**AIM OF THE TASK:** Hunt for the word "SendTo" across the entries below, copying each line that holds it.

[EXERCISE MATERIAL — start]

(* ===== verification/RpcServer.v ===== *)
(** * net/rpc/server

    As in RpcClient, [refs_] counts the references that pending handlers hold,
    and what the code asks of asio and of the registered handlers are the
    [action]s that a function returns.  A handler other than ping answers later,
    through on_response.  Operations may outlive the server, as in RpcClient. *)

From S2P Require Import Prelude Random Keystore IntervalSet RpcWire RpcClient.

Record Options : Type := {
  send_fragment_size : Z;
  receive_buffer_size : Z;
}.

Inductive Handler : Type :=
  | PingHandler
  | ListHandler
  | UserHandler (n : Z).

Inductive action : Type :=
  | SendTo (endpoint : Z) (packet : list Z)
  | KeepAlive
  | Invoke (handler : Handler) (request : list Z) (key : Key).

Record Operation (I : Type) : Type := {
  client_endpoint_ : Z;
  key_fingerprint_ : Z;
  request_id_ : Z;
  key_ : option Key;
  request_ : list Z;
  request_intervals_ : I;
  request_size_ : Z;
  response_buffers_ : list (list Z);
  detached_ : bool;
  refs_ : nat;
}.
Arguments client_endpoint_ {I}.
Arguments key_fingerprint_ {I}.
Arguments request_id_ {I}.
Arguments key_ {I}.
Arguments request_ {I}.
Arguments request_intervals_ {I}.
Arguments request_size_ {I}.
Arguments response_buffers_ {I}.
Arguments detached_ {I}.
Arguments refs_ {I}.

Record Server (I : Type) : Type := {
  options_ : Options;
  handlers_ : gmap (list Z) Handler;
  keystore_ : Keystore;
  operations_ : gmap (Z * Z) (Operation I);
  alive_ : bool;
}.
Arguments options_ {I}.
Arguments handlers_ {I}.
Arguments keystore_ {I}.
Arguments operations_ {I}.
Arguments alive_ {I}.

Section operation.
Context {I : Type} `{!IntervalSet I, !Aead}.
Context (srv : Server I).
Implicit Types op : Operation I.

Definition set_client_endpoint (e : Z) op : Operation I :=
  {| client_endpoint_ := e; key_fingerprint_ := key_fingerprint_ op;
     request_id_ := request_id_ op; key_ := key_ op; request_ := request_ op;
     request_intervals_ := request_intervals_ op; request_size_ := request_size_ op;
     response_buffers_ := response_buffers_ op; detached_ := detached_ op; refs_ := refs_ op |}.

Definition set_request (k : option Key) (r : list Z) (i : I) (n : Z) op : Operation I :=
  {| client_endpoint_ := client_endpoint_ op; key_fingerprint_ := key_fingerprint_ op;
     request_id_ := request_id_ op; key_ := k; request_ := r;
     request_intervals_ := i; request_size_ := n;
     response_buffers_ := response_buffers_ op; detached_ := detached_ op; refs_ := refs_ op |}.

Definition set_response_buffers (bs : list (list Z)) op : Operation I :=
  {| client_endpoint_ := client_endpoint_ op; key_fingerprint_ := key_fingerprint_ op;
     request_id_ := request_id_ op; key_ := key_ op; request_ := request_ op;
     request_intervals_ := request_intervals_ op; request_size_ := request_size_ op;
     response_buffers_ := bs; detached_ := detached_ op; refs_ := refs_ op |}.

Definition add_refs (n : nat) op : Operation I :=
  {| client_endpoint_ := client_endpoint_ op; key_fingerprint_ := key_fingerprint_ op;
     request_id_ := request_id_ op; key_ := key_ op; request_ := request_ op;
     request_intervals_ := request_intervals_ op; request_size_ := request_size_ op;
     response_buffers_ := response_buffers_ op; detached_ := detached_ op; refs_ := (refs_ op + n)%nat |}.

Definition drop_ref op : Operation I :=
  {| client_endpoint_ := client_endpoint_ op; key_fingerprint_ := key_fingerprint_ op;
     request_id_ := request_id_ op; key_ := key_ op; request_ := request_ op;
     request_intervals_ := request_intervals_ op; request_size_ := request_size_ op;
     response_buffers_ := response_buffers_ op; detached_ := detached_ op; refs_ := (refs_ op - 1)%nat |}.

(** Server::Operation::detach *)
Definition detach op : Operation I :=
  {| client_endpoint_ := client_endpoint_ op; key_fingerprint_ := key_fingerprint_ op;
     request_id_ := request_id_ op; key_ := key_ op; request_ := request_ op;
     request_intervals_ := request_intervals_ op; request_size_ := request_size_ op;
     response_buffers_ := response_buffers_ op; detached_ := true; refs_ := refs_ op |}.

(** Server::Operation::Operation *)
Definition make_operation (endpoint fp id : Z) : Operation I :=
  {| client_endpoint_ := endpoint; key_fingerprint_ := fp; request_id_ := id; key_ := None;
     request_ := []; request_intervals_ := empty_intervals; request_size_ := size_max;
     response_buffers_ := []; detached_ := false; refs_ := 0 |}.

(** Server::Operation::respond *)
Definition respond op : Operation I * list action :=
  (add_refs (length (response_buffers_ op)) op,
   SendTo (client_endpoint_ op) <$> response_buffers_ op).

(** Server::Operation::pack, after response_ was set *)
Definition pack (response : list Z) op : result (Operation I * list action) :=
  match key_ op with
  | None => Crash
  | Some key =>
      buffers ← pack_fragments (key_fingerprint_ op) key (request_id_ op) to_client
                  (send_fragment_size (options_ srv)) response;
      Ok (respond (set_response_buffers (response_buffers_ op ++ buffers) op))
  end.

(** The while loop of handle: the place after the last zero byte before [n] *)
Fixpoint scan_back (n : nat) (l : list Z) : result nat :=
  match n with
  | O => Ok O
  | S m =>
      match l !! m with
      | None => Crash
      | Some b => if b =? 0 then Ok n else scan_back m l
      end
  end.

(** Server::PingHandler::handle: what it passes to its callback *)
Definition ping_handle (request : list Z) : list Z := request.

(** Server::Operation::handle.  The callback holds a reference; that of the ping
    handler is called and dropped at once. *)
Definition handle op : result (Operation I * list action) :=
  let body_end := Z.to_nat (request_size_ op) in
  if zlen (request_ op) <? request_size_ op then Crash
  else
    request_end ← scan_back body_end (request_ op);
    let method := take (body_end - request_end) (drop request_end (request_ op)) in
    let request_end := (request_end - 1)%nat in
    match handlers_ srv !! method, key_ op with
    | None, _ => Ok (op, [])
    | Some h, None => Crash
    | Some h, Some key =>
        let request := take request_end (request_ op) in
        let op := set_request (Some key) [] (request_intervals_ op) (request_size_ op) op in
        match h with
        | PingHandler =>
            '(op, acts) ← pack (ping_handle request) op;
            Ok (op, Invoke h request key :: acts)
        | _ => Ok (add_refs 1 op, [Invoke h request key])
        end
    end.

(** The loop over the keys of the fingerprint *)
Fixpoint try_keys (keys : list Key) (input nonce : list Z) (offset : Z) (buffer : list Z) :
    result (Z * list Z * option Key) :=
  match keys with
  | [] => Ok (size_max, buffer, None)
  | key :: keys =>
      '(decrypt_result, buffer) ← decrypt_into key input nonce offset buffer;
      if decrypt_result =? size_max then try_keys keys input nonce offset buffer
      else Ok (decrypt_result, buffer, Some key)
  end.

(** Server::Operation::unpack *)
Definition unpack (packet : list Z) op : result (Operation I * list action) :=
  let header := decode_header packet in
  let offset := header_offset header in
  let request_body_size := zlen packet - sizeof_Header in
  let buffer := grow (offset + request_body_size) (request_ op) in
  let nonce := make_nonce (request_id header) offset to_server in
  '(decrypt_result, buffer, key, acts) ←
    match key_ op with
    | Some key =>
        '(decrypt_result, buffer) ← decrypt_into key (body packet) nonce offset buffer;
        Ok (decrypt_result, buffer, Some key, [])
    | None =>
        '(decrypt_result, buffer, key) ←
          try_keys (find (key_fingerprint header) (keystore_ srv)) (body packet) nonce offset buffer;
        Ok (decrypt_result, buffer, key, if decrypt_result =? size_max then [] else [KeepAlive])
    end;
  let op := set_request key buffer (request_intervals_ op) (request_size_ op) op in
  if decrypt_result =? size_max then Ok (op, [])
  else
    let op := add_refs (length acts) op in
    let last := Z.land (flags header) partial =? 0 in
    if contains (request_intervals_ op) 0 (request_size_ op) then
      if last then let '(op, sends) := respond op in Ok (op, acts ++ sends) else Ok (op, acts)
    else
      let intervals := add_interval offset (offset + decrypt_result) (request_intervals_ op) in
      let size := if last then offset + decrypt_result else request_size_ op in
      let op := set_request (key_ op) (request_ op) intervals size op in
      if contains intervals 0 size then
        '(op, more) ← handle op;
        Ok (op, acts ++ more)
      else Ok (op, acts).
End operation.

Section server.
Context {I : Type} `{!IntervalSet I, !Aead}.
Implicit Types s : Server I.

Definition ping_name : list Z := [112; 105; 110; 103].
Definition list_name : list Z := [108; 105; 115; 116].

(** security::keys::zero *)
Definition zero_key : Key := make_key (replicate 32 0).

(** Server::handle; emplace keeps a handler that is there. *)
Definition register (name : list Z) (h : Handler) s : Server I :=
  match handlers_ s !! name with
  | Some _ => s
  | None => {| options_ := options_ s; handlers_ := <[name := h]> (handlers_ s);
               keystore_ := keystore_ s; operations_ := operations_ s; alive_ := alive_ s |}
  end.

(** Server::add_key *)
Definition add_key (k : Key) s : Server I :=
  {| options_ := options_ s; handlers_ := handlers_ s; keystore_ := add k (keystore_ s);
     operations_ := operations_ s; alive_ := alive_ s |}.

(** Server::Server *)
Definition make_server (o : Options) : Server I :=
  add_key zero_key (register list_name ListHandler (register ping_name PingHandler
    {| options_ := o; handlers_ := ∅; keystore_ := empty_keystore; operations_ := ∅;
       alive_ := true |})).

Definition set_operations (m : gmap (Z * Z) (Operation I)) s : Server I :=
  {| options_ := options_ s; handlers_ := handlers_ s; keystore_ := keystore_ s;
     operations_ := m; alive_ := alive_ s |}.

(** Server::~Server *)
Definition destroy_server s : Server I :=
  {| options_ := options_ s; handlers_ := handlers_ s; keystore_ := keystore_ s;
     operations_ := detach <$> operations_ s; alive_ := false |}.

(** Server::Operation::~Operation, when no reference is left *)
Definition release (k : Z * Z) (op : Operation I) : ST (Server I) unit :=
  match refs_ op with
  | O =>
      let* s := st_get in
      if detached_ op || alive_ s
      then st_modify (λ s, set_operations (delete k (operations_ s)) s)
      else crash
  | S _ => st_modify (λ s, set_operations (<[k := op]> (operations_ s)) s)
  end.

(** Server::dispatch *)
Definition on_receive (endpoint : Z) (packet : list Z) : ST (Server I) (list action) :=
  let* s := st_get in
  if negb (alive_ s) then crash
  else if zlen packet <? sizeof_Header then st_ret []
  else
    let header := decode_header packet in
    let k := (key_fingerprint header, request_id header) in
    let op :=
      match operations_ s !! k with
      | Some op => set_client_endpoint endpoint op
      | None => make_operation endpoint (key_fingerprint header) (request_id header)
      end in
    let* (op, acts) := st_lift (unpack s packet op) in
    let* _ := release k op in
    st_ret acts.

(** The completion of an async_send_to, of the keep alive wait, or the end of the
    callback that a handler was given *)
Definition on_drop (k : Z * Z) : ST (Server I) (list action) :=
  let* s := st_get in
  match operations_ s !! k with
  | None => crash
  | Some op => let* _ := release k (drop_ref op) in st_ret []
  end.

(** The callback that handle gives to a handler; pack uses the server. *)
Definition on_response (k : Z * Z) (response : list Z) : ST (Server I) (list action) :=
  let* s := st_get in
  match operations_ s !! k with
  | None => crash
  | Some op =>
      let* (op, acts) := if alive_ s then st_lift (pack s response op) else crash in
      let* _ := st_modify (λ s, set_operations (<[k := op]> (operations_ s)) s) in
      st_ret acts
  end.
End server.

(** ** The method and the request of a message *)

Lemma scan_back_none n l :
  (n ≤ length l)%nat → Forall (λ b, b ≠ 0) (take n l) → scan_back n l = Ok 0%nat.
Proof.
  induction n as [|n IH]; intros Hn Hall; [done|]. cbn [scan_back].
  destruct (lookup_lt_is_Some_2 l n) as [b Hb]; [lia|]. rewrite Hb.
  rewrite (take_S_r _ _ _ Hb), Forall_app, Forall_singleton in Hall. destruct Hall as [Hall Hne].
  rewrite (proj2 (Z.eqb_neq _ _)) by done. apply IH; [lia|done].
Qed.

[EXERCISE MATERIAL — finish]

**RESPONSE TO THE TASK:**
  | SendTo (endpoint : Z) (packet : list Z)
   SendTo (client_endpoint_ op) <$> response_buffers_ op).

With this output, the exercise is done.